なぜ、これほどまでに地域活動を行うのか。それは、「医療の本質は治すことではなく、人の生活をよりよくすることだと考えているから」です。患者さんの生活は、病院の中だけではわからないことがある。そこで病院を飛び出し、地域に出て、医療者として、あるいは市民として何ができるかを考えることが大切だと考えています。
2023年にはより社会的な信頼を得るために学生団体を法人化し、一般社団法人ariを設立。「医療と介護ごちゃまぜプロジェクト」と題し、医療職と介護福祉職の連携を深めるネットワークづくりを行っています。法人化したことでより多くの団体と連携し、様々な事業に取り組んでいきたいと考えています。
MiTOHOKU Programでの挑戦
MiTOHOKU Programに挑戦した理由は、「医療的ケア児の支援」という課題に取り組みたいからです。医療的ケア児とは人工呼吸器や胃ろうなどを用いて日常的な医療ケアが必要な児童のことです。
ariの活動の中で、医療的ケア児を専門的に診る「小児在宅訪問医」をされている医師の方と出会いました。「宮城県で唯一の小児在宅訪問医」というその医師の方からは、医療的ケア児を専門的に支援できる医師の数が少ないことや、また医療的ケア児には日常的な支援が必要なため、家族の負担が大きいことを知りました。
医療的ケア児は全国に約20,000人いると推計されています。決して多いとは言えないかもしれない数字ですが、私はこの20,000人という数字について、「1人ひとりの現実が積み重なった20,000人」という数字を知った時に少しでも多くの子どもたちが救われるために何をすればいいか考えました。

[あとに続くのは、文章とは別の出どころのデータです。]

(* ===== verification/Paging.v ===== *)
(** Paging of subscribers (libbsc/paging.c). Each BTS has a queue of requests and two timers; the
    network pages a subscriber in every cell of its location area.

    A request is named by its subscriber, since a queue never holds two for one subscriber. The
    callbacks of the requests, the messages to the BTS and the counters are events. *)

From S2P Require Import Prelude Chreq Radio ChanAlloc.

Module Paging.
Import ChanAlloc.

(** [RSL_CHANNEED_*] *)
Inductive rsl_channeed : Type :=
| RSL_CHANNEED_ANY
| RSL_CHANNEED_SDCCH
| RSL_CHANNEED_TCH_F
| RSL_CHANNEED_TCH_ForH.

Inductive gsm_paging_event : Type :=
| GSM_PAGING_SUCCEEDED
| GSM_PAGING_EXPIRED
| GSM_PAGING_OOM
| GSM_PAGING_BUSY.

Inductive paging_event : Type :=
| EvPage (subscr : nat) (tmsi : option Z) (chan_type : rsl_channeed)  (* gsm0808_page *)
| EvCallback (cb : nat) (msg : gsm_paging_event) (conn : option nat) (param : nat)
| EvAttempted
| EvExpired
| EvDetached.

Definition GSM_RESERVED_TMSI : Z := 0xFFFFFFFF.

(** A pending request. *)
Record gsm_paging_request : Type := mk_gsm_paging_request {
  rq_subscr : nat;
  chan_type : rsl_channeed;
  rq_T3113 : Z;  (* seconds; it always runs *)
  attempts : Z;
  cbfn : option nat;
  cbfn_param : nat
}.

#[export] Instance upd_rq_subscr : Upd rq_subscr := fun f r => mk_gsm_paging_request (f
  (rq_subscr r)) (chan_type r) (rq_T3113 r) (attempts r) (cbfn r) (cbfn_param r).
#[export] Instance upd_chan_type : Upd chan_type := fun f r => mk_gsm_paging_request (rq_subscr
  r) (f (chan_type r)) (rq_T3113 r) (attempts r) (cbfn r) (cbfn_param r).
#[export] Instance upd_rq_T3113 : Upd rq_T3113 := fun f r => mk_gsm_paging_request (rq_subscr r)
  (chan_type r) (f (rq_T3113 r)) (attempts r) (cbfn r) (cbfn_param r).
#[export] Instance upd_attempts : Upd attempts := fun f r => mk_gsm_paging_request (rq_subscr r)
  (chan_type r) (rq_T3113 r) (f (attempts r)) (cbfn r) (cbfn_param r).
#[export] Instance upd_cbfn : Upd cbfn := fun f r => mk_gsm_paging_request (rq_subscr r)
  (chan_type r) (rq_T3113 r) (attempts r) (f (cbfn r)) (cbfn_param r).
#[export] Instance upd_cbfn_param : Upd cbfn_param := fun f r => mk_gsm_paging_request
  (rq_subscr r) (chan_type r) (rq_T3113 r) (attempts r) (cbfn r) (f (cbfn_param r)).

(** The paging state of a BTS; [free_chans_need] is in the BTS. *)
Record gsm_bts_paging_state : Type := mk_gsm_bts_paging_state {
  pg_bts : bool;  (* the back pointer is set: the state was initialised *)
  pending_requests : list gsm_paging_request;
  work_timer : bool;
  credit_timer : bool;
  available_slots : Z
}.

#[export] Instance upd_pg_bts : Upd pg_bts := fun f r => mk_gsm_bts_paging_state (f (pg_bts r))
  (pending_requests r) (work_timer r) (credit_timer r) (available_slots r).
#[export] Instance upd_pending_requests : Upd pending_requests := fun f r =>
  mk_gsm_bts_paging_state (pg_bts r) (f (pending_requests r)) (work_timer r) (credit_timer r)
  (available_slots r).
#[export] Instance upd_work_timer : Upd work_timer := fun f r => mk_gsm_bts_paging_state (pg_bts
  r) (pending_requests r) (f (work_timer r)) (credit_timer r) (available_slots r).
#[export] Instance upd_credit_timer : Upd credit_timer := fun f r => mk_gsm_bts_paging_state
  (pg_bts r) (pending_requests r) (work_timer r) (f (credit_timer r)) (available_slots r).
#[export] Instance upd_available_slots : Upd available_slots := fun f r =>
  mk_gsm_bts_paging_state (pg_bts r) (pending_requests r) (work_timer r) (credit_timer r) (f
  (available_slots r)).


(** What [talloc_zero] leaves of the paging state of a BTS. *)
Definition zero_paging : gsm_bts_paging_state := mk_gsm_bts_paging_state false [] false false 0.

Section paging.
Context `{LibosmoConst} (pchan_val : gsm_phys_chan_config -> Z).
(** The network, and the TMSI and location area of the subscribers. *)
Context (net : gsm_network) (subscr_tmsi subscr_lac : nat -> Z).

(** * One BTS *)

Abbreviation PM := (M gsm_bts_paging_state paging_event).

Definition paging_init_if_needed : PM unit :=
  modify (fun ps =>
    if pg_bts ps then ps
    else ps <| pg_bts := true |> <| pending_requests := [] |> <| available_slots := 20 |>).

Definition paging_schedule_if_needed : PM unit :=
  modify (fun ps =>
    if bool_decide (pending_requests ps = []) then ps
    else if negb (work_timer ps) then ps <| work_timer := true |> else ps).

(** The request of [subscr] is taken off the queue and given up. *)
Fixpoint remove_request (subscr : nat) (l : list gsm_paging_request) : list gsm_paging_request :=
  match l with
  | [] => []
  | r :: l => if bool_decide (rq_subscr r = subscr) then l else r :: remove_request subscr l
  end.
Definition paging_remove_request (subscr : nat) : PM unit :=
  modify (fun ps => ps <| pending_requests ::= remove_request subscr |>).

Definition page_ms (rq : gsm_paging_request) : PM unit :=
  emit (EvPage (rq_subscr rq)
          (if subscr_tmsi (rq_subscr rq) =? GSM_RESERVED_TMSI then None
           else Some (subscr_tmsi (rq_subscr rq)))
          (chan_type rq)).

(** The sum of two differences of unsigned counters, as an [int]. *)
Definition free_chans (c1 c2 : load_counter) : Z :=
  s32 (u32 (s32 (u32 (total c1 - used c1)) + u32 (total c2 - used c2))).

(** True when there are fewer free channels than needed. [None]: the load is not computable. *)
Definition can_send_pag_req (bts : gsm_bts) (rsl_type : rsl_channeed) : option bool :=
  pl ← bts_chan_load pchan_val (fun _ => mk_load_counter 0 0) bts;
  let policy := net_policy net in
  let tch :=
    match rsl_type with
    | RSL_CHANNEED_TCH_F | RSL_CHANNEED_TCH_ForH => true
    | RSL_CHANNEED_SDCCH => false
    | RSL_CHANNEED_ANY => negb (pag_any_tch policy =? 0)
    end in
  let count :=
    if tch then
      if negb (neci policy =? 0) then free_chans (pl GSM_PCHAN_TCH_F) (pl GSM_PCHAN_TCH_H)
      else free_chans (pl GSM_PCHAN_TCH_F) (mk_load_counter 0 0)
    else free_chans (pl GSM_PCHAN_SDCCH8_SACCH8C) (pl GSM_PCHAN_CCCH_SDCCH4) in
  Some (count <? free_chans_need bts).

(** [skip]: there are not enough free channels. *)
Definition page_first (rq : gsm_paging_request) : PM unit :=
  _ ← page_ms rq;
  _ ← modify (fun ps => ps <| available_slots ::= fun n => u16 (n - 1) |>);
  modify (fun ps => ps <| pending_requests ::= fun l => tail l ++ [rq <| attempts ::= fun a => a + 1 |>] |>).

Definition paging_handle_pending_requests (bts : gsm_bts) : PM unit :=
  ps ← gets id;
  match pending_requests ps with
  | [] => mret tt
  | rq :: _ =>
      if available_slots ps =? 0 then modify (fun ps => ps <| credit_timer := true |>)
      else
        match (if negb (free_chans_need bts =? -1) then can_send_pag_req bts (chan_type rq)
               else Some false) with
        | None => fault
        | Some skip =>
            _ ← (if (skip : bool) then mret tt else page_first rq);
            modify (fun ps => ps <| work_timer := true |>)
        end
  end.

Definition paging_worker (bts : gsm_bts) : PM unit := paging_handle_pending_requests bts.
Definition work_timer_fires (bts : gsm_bts) : PM unit :=
  _ ← modify (fun ps => ps <| work_timer := false |>); paging_worker bts.

Definition paging_give_credit (bts : gsm_bts) : PM unit :=
  _ ← modify (fun ps => ps <| available_slots := 20 |>);
  paging_handle_pending_requests bts.
Definition credit_timer_fires (bts : gsm_bts) : PM unit :=
  _ ← modify (fun ps => ps <| credit_timer := false |>); paging_give_credit bts.

Definition is_for (subscr : nat) (rq : gsm_paging_request) : bool := bool_decide (rq_subscr rq = subscr).

Definition paging_pending_request (subscr : nat) (ps : gsm_bts_paging_state) : bool :=
  existsb (is_for subscr) (pending_requests ps).

(** T3113 of the request of [subscr] expires. *)
Definition paging_T3113_expired (subscr : nat) : PM unit :=
  ps ← gets id;
  match find (is_for subscr) (pending_requests ps) with
  | None => mret tt  (* no such timer *)
  | Some rq =>
      _ ← emit EvExpired;
      let msg := if 0 <? attempts rq then GSM_PAGING_EXPIRED else GSM_PAGING_BUSY in
      _ ← paging_remove_request subscr;
      match cbfn rq with
      | Some cb => emit (EvCallback cb msg None (cbfn_param rq))
      | None => mret tt
      end
  end.

Definition _paging_request (subscr : nat) (type : rsl_channeed) (cb : option nat) (data : nat) : PM Z :=
  ps ← gets id;
  if paging_pending_request subscr ps then mret (- EEXIST)
  else
    let rq := mk_gsm_paging_request subscr type (net_T3113 net) 0 cb data in
    _ ← modify (fun ps => ps <| pending_requests ::= fun l => l ++ [rq] |>);
    _ ← paging_schedule_if_needed;
    mret 0.

(** [conn]: the connection that answered. *)
Definition _paging_request_stop (subscr : nat) (conn : option nat) : PM unit :=
  _ ← paging_init_if_needed;
  ps ← gets id;
  match find (is_for subscr) (pending_requests ps) with
  | None => mret tt
  | Some rq =>
      _ ← match conn, cbfn rq with
          | Some c, Some cb => emit (EvCallback cb GSM_PAGING_SUCCEEDED (Some c) (cbfn_param rq))
          | _, _ => mret tt
          end;
      paging_remove_request subscr
  end.

Definition paging_update_buffer_space (free_slots : Z) : PM unit :=
  _ ← paging_init_if_needed;
  _ ← modify (fun ps => ps <| credit_timer := false |>);
  _ ← modify (fun ps => ps <| available_slots := u16 free_slots |>);
  paging_schedule_if_needed.

Definition paging_pending_requests_nr : PM Z :=
  _ ← paging_init_if_needed;
  ps ← gets id;
  mret (u32 (Z.of_nat (length (pending_requests ps)))).

(** The list head of a BTS that was never initialised holds null pointers. *)
Definition paging_get_data (subscr : nat) : PM (option nat) :=
  ps ← gets id;
  if negb (pg_bts ps) then fault
  else mret (option_map cbfn_param (find (is_for subscr) (pending_requests ps))).

(** * The network: the paging states of its BTSs, in the order of the list *)

Abbreviation NM := (M (list gsm_bts_paging_state) paging_event).

Definition on_bts {A} (b : nat) (m : PM A) : NM A := fun st =>
  match st !! b with
  | None => None
  | Some ps =>
      match m ps with
      | Some (a, ps, ev) => Some (a, <[b := ps]> st, ev)
      | None => None
      end
  end.

(** [trx_is_usable(bts->c0)] *)
Definition bts_usable (b : nat) : option bool :=
  bts ← bts_list net !! b;
  i ← c0 bts;
  trx ← trx_list bts !! i;
  Some (trx_is_usable bts trx).

(** The loop over the location area, from the BTS after [bts] on. *)
Fixpoint paging_request_loop (fuel : nat) (subscr : nat) (type : rsl_channeed) (cb : option nat)
    (data : nat) (bts : option nat) (num_pages : Z) : NM Z :=
  match fuel with
  | O => fault
  | S fuel =>
      match gsm_bts_by_lac net (subscr_lac subscr) bts with
      | None => fault
      | Some None =>
          _ ← when (num_pages =? 0) (emit EvDetached);
          mret num_pages
      | Some (Some b) =>
          match bts_usable b with
          | None => fault
          | Some false => paging_request_loop fuel subscr type cb data (Some b) num_pages
          | Some true =>
              _ ← on_bts b paging_init_if_needed;
              let num_pages := num_pages + 1 in
              rc ← on_bts b (_paging_request subscr type cb data);
              if rc <? 0 then mret rc
              else paging_request_loop fuel subscr type cb data (Some b) num_pages
          end
      end
  end.
Definition paging_request (subscr : nat) (type : rsl_channeed) (cb : option nat) (data : nat) : NM Z :=
  _ ← emit EvAttempted;
  paging_request_loop (S (length (bts_list net))) subscr type cb data None 0.

Fixpoint paging_stop_loop (fuel : nat) (_bts : option nat) (subscr : nat) (bts : option nat) : NM unit :=
  match fuel with
  | O => fault
  | S fuel =>
      match gsm_bts_by_lac net (subscr_lac subscr) bts with
      | None => fault
      | Some None => mret tt
      | Some (Some b) =>
          _ ← (if bool_decide (Some b = _bts) then mret tt
               else on_bts b (_paging_request_stop subscr None));
          paging_stop_loop fuel _bts subscr (Some b)
      end
  end.
Definition paging_request_stop (_bts : option nat) (subscr : nat) (conn : option nat) : NM unit :=
  _ ← match _bts with
      | Some b => on_bts b (_paging_request_stop subscr conn)
      | None => mret tt
      end;
  paging_stop_loop (S (length (bts_list net))) _bts subscr None.

End paging.

End Paging.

そこで考えたのが「かかりつけお兄さんお姉さん」を作ること。教育・福祉・医療について学んだ学生をご家庭に派遣し、子どもたちの好きなことを一緒にしたり、遊んだりしたりするという取り組みです。
MiTOHOKU Programから得た学び
MiTOHOKU Programを通じて得た学びの1つ目は「支援する―支援される」という関係性ではなく、対等な関係を作ることの大切さ。医療を学ぶ私は、どうしても「支援する」という先入観で考えてしまったと気付かされました。「医学生」という肩書にとらわれず、「人として何ができるか」という考え方がより大切だと実感しました。
もう1つは、「人として何ができるか」という考え方に立った時、医療的ケア児を含め、より多くの子どもたちを幸せにしたい、と視野が広がったこと。教育領域での課題にも気づき、心の孤立や子どもたちが居場所を持てていないことを課題ととらえなおしました。
今後は一般社団法人の事業として取り組み、考えた事業を軌道に乗せることを目標にしています。
ただ、サービスに対してお金を出せるご家庭だけ支援していても、心の孤立という課題解決にはつながらないと感じているため、行政と連携しながら、お金を出すのが難しいご家庭にもサービスを提供していきたいと考えています。
MiTOHOKU Programとは
「MiTOHOKU Program」とは、東北にゆかりのある未踏的若手人材を発掘・育成するプログラムです。「起業家・専門家集団による伴走支援」により、若手人材の「前人未踏」のアイデア実現を支援します。